* [Your goal]:
Write out the records word for word.

* [Excerpted data]:

******************************

(* ===== verification/IpRx.v ===== *)
(** * The receiving loop of the IP layer (src/src/veloxd/ip/Ip.cpp)

    One turn of the loop of [Ip::start]: take a frame from the queue, check it,
    reassemble if it is a fragment, and hand it to its transport. *)

From S2P Require Import Prelude Csum16 Frame Session World Reactor Rpc Net Agent Udp Tcp Reassembly.

Section iprx.
Context {E : Type} `{Kernel E} `{Codec}.
Context (indet : list Z).

(** [iphdr] points into the frame taken from the queue also after
    reassembly, when [skbuf] is the first fragment:
    src/src/veloxd/ip/Ip.cpp:126-155. *)
Definition Ip_demultiplex (arrived skbuf : nat) (iphdr : ptr) : D E unit :=
  ihl ← get_frame arrived (λ f, ld_ihl f iphdr);
  _ ← upd_frame skbuf (λ f, Ok (set_transport_hdr (ptr_add (network_hdr f) (ihl * 4)) f));
  proto ← get_frame arrived (λ f, IpHdrs_protocol f iphdr);
  match proto with
  | PX_UDP => Udp_rx skbuf
  | PX_TCP => Tcp_rx indet skbuf
  | PX_IP | PX_ICMP | PX_IGMP => mret tt
  end.

(** Steps 1 to 3 on a frame: src/src/veloxd/ip/Ip.cpp:91-159. *)
Definition Ip_process (skbuf : nat) : D E unit :=
  f ← the_frame skbuf;
  _ ← assert_ (negb (is_null (hdrs_begin f)) && negb (is_null (user_payload_end f)) &&
               negb (is_null (network_hdr f)));
  n ← lift_res (ptr_diff (user_payload_end f) (hdrs_begin f));
  if (n <? 20) || negb (IpHdrs_checksum f nullptr) then mret tt else
  let iphdr := network_hdr f in
  frag ← lift_res (IpHdrs_isFrag f iphdr);
  packet ← (if frag : bool then Reassembler_defrag skbuf else mret (Some skbuf));
  match packet with
  | None => mret tt
  | Some packet => Ip_demultiplex skbuf packet iphdr
  end.

(** The body of the loop: src/src/veloxd/ip/Ip.cpp:82-160.  [wait_dequeue]
    sleeps on an empty queue. *)
Definition Ip_turn : D E unit :=
  q ← gets rxQ;
  match q with
  | [] => fail Sleeps
  | skbuf :: q =>
      _ ← modify (set_rxQ q);
      match skbuf with
      | None => mret tt
      | Some skbuf => Ip_process skbuf
      end
  end.
End iprx.
Lemma dom_lookup {X} (m : gmap nat X) i : i ∈ dom m → ∃ x, m !! i = Some x.
Proof. intros Hi. by apply elem_of_dom in Hi. Qed.
Ltac read_tac Hi cl :=
  let d := fresh "d" in let Hd := fresh "Hd" in let Hc := fresh "Hc" in let x := fresh "x" in let Hx := fresh "Hx" in
  intros d Hd Hc; rewrite <-Hd in Hi; destruct (dom_lookup _ _ Hi) as [x Hx]; unfold read_cell; rewrite Hx;
  split_and!; [done|done|first [exact I|eapply cl; [exact Hc|exact Hx]]].
Lemma keep_the_frame A i : i ∈ fr A → keep A (the_frame i : D E _) (frame_live A).
Proof. intros Hi. unfold the_frame. read_tac Hi @cl_frame. Qed.
Lemma keep_the_handle A i : i ∈ hs A → keep A (the_handle i : D E _) (λ _, True).
Proof. intros Hi. unfold the_handle. read_tac Hi @cl_frame. Qed.
Lemma keep_the_pcb A i : i ∈ ss A → keep A (the_pcb i : D E _) (pcb_live A).
Proof. intros Hi. unfold the_pcb. read_tac Hi @cl_pcb. Qed.
Lemma keep_the_endpoint A i : i ∈ es A → keep A (the_endpoint i : D E _) (ep_live A).
Proof. intros Hi. unfold the_endpoint. read_tac Hi @cl_endpoint. Qed.
Lemma keep_the_channel A i : i ∈ cs A → keep A (the_channel i : D E _) (ch_live A).
Proof. intros Hi. unfold the_channel. read_tac Hi @cl_channel. Qed.

(** Storing an object whose pointers are alive. *)
Lemma dom_put {X} (m : gmap nat X) i x : i ∈ dom m → dom (<[i := x]> m) = dom m.
Proof. intros Hi. rewrite dom_insert_L. set_solver. Qed.
Lemma put_inv {X} (m : gmap nat X) i x (P : X → Prop) : (∀ j y, m !! j = Some y → P y) → P x →
  ∀ j y, <[i := x]> m !! j = Some y → P y.
Proof. intros Hm Hx j y [[-> <-]|[_ Hj]]%lookup_insert_Some; [done|by eapply Hm]. Qed.

Lemma keep_put_frame A i f : i ∈ fr A → frame_live A f → keep A (put_frame i f : D E _) (λ _, True).
Proof.
  intros Hi Hf. apply keep_modify. intros d <- [? ? ? ? ? ?]. cbn in Hi. unfold doms at 1. cbn. rewrite dom_put by done. split; [done|].
  constructor; try done. cbn. by apply put_inv.
Qed.
Lemma keep_put_handle A i h : i ∈ hs A → keep A (put_handle i h : D E _) (λ _, True).
Proof.
  intros Hi. apply keep_modify. intros d <- [? ? ? ? ? ?]. cbn in Hi. unfold doms at 1. cbn. rewrite dom_put by done. by split.
Qed.
Lemma keep_put_pcb A i p : i ∈ ss A → pcb_live A p → keep A (put_pcb i p : D E _) (λ _, True).
Proof.
  intros Hi Hp. apply keep_modify. intros d <- [? ? ? ? ? ?]. cbn in Hi. unfold doms at 1. cbn. rewrite dom_put by done. split; [done|].
  constructor; try done. cbn. by apply put_inv.
Qed.
Lemma keep_put_endpoint A i s : i ∈ es A → ep_live A s → keep A (put_endpoint i s : D E _) (λ _, True).
Proof.
  intros Hi Hs. apply keep_modify. intros d <- [? ? ? ? ? ?]. cbn in Hi. unfold doms at 1. cbn. rewrite dom_put by done. split; [done|].
  constructor; try done. cbn. by apply put_inv.
Qed.
Lemma keep_put_channel A i c : i ∈ cs A → ch_live A c → keep A (put_channel i c : D E _) (λ _, True).
Proof.
  intros Hi Hs. apply keep_modify. intros d <- [? ? ? ? ? ?]. cbn in Hi. unfold doms at 1. cbn. rewrite dom_put by done. split; [done|].
  constructor; try done. cbn. by apply put_inv.
Qed.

******************************

* [Answer space]:
(* ===== verification/IpRx.v ===== *)
(** * The receiving loop of the IP layer (src/src/veloxd/ip/Ip.cpp)

    One turn of the loop of [Ip::start]: take a frame from the queue, check it,
    reassemble if it is a fragment, and hand it to its transport. *)

From S2P Require Import Prelude Csum16 Frame Session World Reactor Rpc Net Agent Udp Tcp Reassembly.

Section iprx.
Context {E : Type} `{Kernel E} `{Codec}.
Context (indet : list Z).

(** [iphdr] points into the frame taken from the queue also after
    reassembly, when [skbuf] is the first fragment:
    src/src/veloxd/ip/Ip.cpp:126-155. *)
Definition Ip_demultiplex (arrived skbuf : nat) (iphdr : ptr) : D E unit :=
  ihl ← get_frame arrived (λ f, ld_ihl f iphdr);
  _ ← upd_frame skbuf (λ f, Ok (set_transport_hdr (ptr_add (network_hdr f) (ihl * 4)) f));
  proto ← get_frame arrived (λ f, IpHdrs_protocol f iphdr);
  match proto with
  | PX_UDP => Udp_rx skbuf
  | PX_TCP => Tcp_rx indet skbuf
  | PX_IP | PX_ICMP | PX_IGMP => mret tt
  end.

(** Steps 1 to 3 on a frame: src/src/veloxd/ip/Ip.cpp:91-159. *)
Definition Ip_process (skbuf : nat) : D E unit :=
  f ← the_frame skbuf;
  _ ← assert_ (negb (is_null (hdrs_begin f)) && negb (is_null (user_payload_end f)) &&
               negb (is_null (network_hdr f)));
  n ← lift_res (ptr_diff (user_payload_end f) (hdrs_begin f));
  if (n <? 20) || negb (IpHdrs_checksum f nullptr) then mret tt else
  let iphdr := network_hdr f in
  frag ← lift_res (IpHdrs_isFrag f iphdr);
  packet ← (if frag : bool then Reassembler_defrag skbuf else mret (Some skbuf));
  match packet with
  | None => mret tt
  | Some packet => Ip_demultiplex skbuf packet iphdr
  end.

(** The body of the loop: src/src/veloxd/ip/Ip.cpp:82-160.  [wait_dequeue]
    sleeps on an empty queue. *)
Definition Ip_turn : D E unit :=
  q ← gets rxQ;
  match q with
  | [] => fail Sleeps
  | skbuf :: q =>
      _ ← modify (set_rxQ q);
      match skbuf with
      | None => mret tt
      | Some skbuf => Ip_process skbuf
      end
  end.
End iprx.
Lemma dom_lookup {X} (m : gmap nat X) i : i ∈ dom m → ∃ x, m !! i = Some x.
Proof. intros Hi. by apply elem_of_dom in Hi. Qed.
Ltac read_tac Hi cl :=
  let d := fresh "d" in let Hd := fresh "Hd" in let Hc := fresh "Hc" in let x := fresh "x" in let Hx := fresh "Hx" in
  intros d Hd Hc; rewrite <-Hd in Hi; destruct (dom_lookup _ _ Hi) as [x Hx]; unfold read_cell; rewrite Hx;
  split_and!; [done|done|first [exact I|eapply cl; [exact Hc|exact Hx]]].
Lemma keep_the_frame A i : i ∈ fr A → keep A (the_frame i : D E _) (frame_live A).
Proof. intros Hi. unfold the_frame. read_tac Hi @cl_frame. Qed.
Lemma keep_the_handle A i : i ∈ hs A → keep A (the_handle i : D E _) (λ _, True).
Proof. intros Hi. unfold the_handle. read_tac Hi @cl_frame. Qed.
Lemma keep_the_pcb A i : i ∈ ss A → keep A (the_pcb i : D E _) (pcb_live A).
Proof. intros Hi. unfold the_pcb. read_tac Hi @cl_pcb. Qed.
Lemma keep_the_endpoint A i : i ∈ es A → keep A (the_endpoint i : D E _) (ep_live A).
Proof. intros Hi. unfold the_endpoint. read_tac Hi @cl_endpoint. Qed.
Lemma keep_the_channel A i : i ∈ cs A → keep A (the_channel i : D E _) (ch_live A).
Proof. intros Hi. unfold the_channel. read_tac Hi @cl_channel. Qed.

(** Storing an object whose pointers are alive. *)
Lemma dom_put {X} (m : gmap nat X) i x : i ∈ dom m → dom (<[i := x]> m) = dom m.
Proof. intros Hi. rewrite dom_insert_L. set_solver. Qed.
Lemma put_inv {X} (m : gmap nat X) i x (P : X → Prop) : (∀ j y, m !! j = Some y → P y) → P x →
  ∀ j y, <[i := x]> m !! j = Some y → P y.
Proof. intros Hm Hx j y [[-> <-]|[_ Hj]]%lookup_insert_Some; [done|by eapply Hm]. Qed.

Lemma keep_put_frame A i f : i ∈ fr A → frame_live A f → keep A (put_frame i f : D E _) (λ _, True).
Proof.
  intros Hi Hf. apply keep_modify. intros d <- [? ? ? ? ? ?]. cbn in Hi. unfold doms at 1. cbn. rewrite dom_put by done. split; [done|].
  constructor; try done. cbn. by apply put_inv.
Qed.
Lemma keep_put_handle A i h : i ∈ hs A → keep A (put_handle i h : D E _) (λ _, True).
Proof.
  intros Hi. apply keep_modify. intros d <- [? ? ? ? ? ?]. cbn in Hi. unfold doms at 1. cbn. rewrite dom_put by done. by split.
Qed.
Lemma keep_put_pcb A i p : i ∈ ss A → pcb_live A p → keep A (put_pcb i p : D E _) (λ _, True).
Proof.
  intros Hi Hp. apply keep_modify. intros d <- [? ? ? ? ? ?]. cbn in Hi. unfold doms at 1. cbn. rewrite dom_put by done. split; [done|].
  constructor; try done. cbn. by apply put_inv.
Qed.
Lemma keep_put_endpoint A i s : i ∈ es A → ep_live A s → keep A (put_endpoint i s : D E _) (λ _, True).
Proof.
  intros Hi Hs. apply keep_modify. intros d <- [? ? ? ? ? ?]. cbn in Hi. unfold doms at 1. cbn. rewrite dom_put by done. split; [done|].
  constructor; try done. cbn. by apply put_inv.
Qed.
Lemma keep_put_channel A i c : i ∈ cs A → ch_live A c → keep A (put_channel i c : D E _) (λ _, True).
Proof.
  intros Hi Hs. apply keep_modify. intros d <- [? ? ? ? ? ?]. cbn in Hi. unfold doms at 1. cbn. rewrite dom_put by done. split; [done|].
  constructor; try done. cbn. by apply put_inv.
Qed.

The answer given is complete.